New York’s art scene has been in an uproar over the last month thanks to British street artist Banksy, who took up a self-imposed residency across the five boroughs, leaving his graffiti, installations, and many puzzled onlookers in his wake.

“The question of what is and is not art is an ongoing, ages-old debate,” says Richard Wold, author of the new thriller-romance novel “Stan,” in which a controversial New York artist struggles with his identity and a hidden, evil secret. “And everyone has a different opinion. Some think Banksy is a genius. Others, like Mayor Bill de Blasio, think he’s just a plain old criminal. Who’s to say who is right?”

Banksy’s run in the US, entitled “Better Out Than In,” began in early October and featured his trademark stencil-style wall graffiti, a truck driving around the city full of animatronic animals, and the artist himself setting up a booth in Central Park to sell his sketches incognito.

“Like him or not, you have to admit he’s innovative,” says Mr. Wold. “And that’s the sort of character I was going for with Stan. His art goes beyond questionable and into downright detestable at times, yet people still love him. This novel asks the question ‘how low can we go—in art or in life—before we become truly unable to be saved?’” 

New York has long been known for its controversial art, including:

• A life-size, anatomically correct statue of Jesus made out of chocolate by artist Cosimo Cavallaro in 2007

• Arne Svenson’s 2013 photos of residents of a luxury apartment building at home—taken from his apartment next door without the subjects’ permission

• Andres Serrano’s photograph of a crucifix immersed in urine, which caused an uproar at its debut in 1989 and returned to NYC in October 2013

In Stan: The Awakening, New York artist Stan Foster survives a suicide attempt and is plagued by amnesia and visions of death and destruction that fuel his ever-more disturbing work.
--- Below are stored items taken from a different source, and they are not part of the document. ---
(** What may follow the flags: the operands, if the first does not look like a
    flag, or the terminator and then anything. *)
Definition operands (rest args : list string) : Prop :=
  rest = "--" :: args \/ (rest = args /\ match args with [] => True | s :: _ => token s = Operand end).

(** ** Lemmas: tokens *)

Lemma flag_name_spec s :
  flag_name s = true -> exists c t, s = String c t /\ Ascii.eqb c dash = false /\ Ascii.eqb c "=" = false /\ CutByte s "=" = None.
Proof.
  unfold flag_name. destruct s as [|c t]; [done|]. rewrite andb_true_iff, !negb_true_iff. intros [Hd He].
  exists c, t. split_and!; [done..| |].
  - rewrite ContainsByte_cons in He. by apply orb_false_iff in He as [? _].
  - unfold ContainsByte in He. unfold CutByte. by destruct (IndexByte (String c t) "=").
Qed.

Lemma named_joined name text :
  flag_name name = true -> named (name +:+ String "=" text) = Named name (Some text).
Proof.
  intros Hn. destruct (flag_name_spec name Hn) as (c & t & -> & Hd & He & Hc).
  rewrite str_app_cons. unfold named. rewrite Hd, He. cbn [orb]. rewrite <- str_app_cons.
  rewrite CutByte_app; [done|]. unfold CutByte in Hc. by destruct (IndexByte _ _).
Qed.

Lemma named_alone name : flag_name name = true -> named name = Named name None.
Proof.
  intros Hn. destruct (flag_name_spec name Hn) as (c & t & -> & Hd & He & Hc). unfold named. by rewrite Hd, He, Hc.
Qed.

(** The dashes are read. *)
Lemma token_dashes g body :
  match body with EmptyString => False | String c _ => Ascii.eqb c dash = false end ->
  token (dashes g +:+ body) = named body.
Proof.
  destruct body as [|c t]; [done|]. intros Hc. unfold dashes.
  destruct (g_double g); rewrite ?str_app_cons, str_app_nil_l; unfold token; cbn; [done|]. by rewrite Hc.
Qed.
Eventually he comes to believe he is Satan spit out from the bowels of hell to live among the mortal inhabitants of earth. Is he delusional, or is there truth behind this troubling revelation?

One woman can help him find out. Enter Abigail: lapsed Catholic, lonely city dweller, and psychiatrist with a heart of gold. Meeting Stan makes her question everything she’s believed about faith and humanity for so long, but she must overcome her own troubled background to offer him the redemption he needs—and ultimately wants.

“It’s a classic tale of vice and virtue. We all search our souls at some point, wondering what our purpose is in life,” says Mr. Wold. “Stan just unfortunately finds more than he bargained for.”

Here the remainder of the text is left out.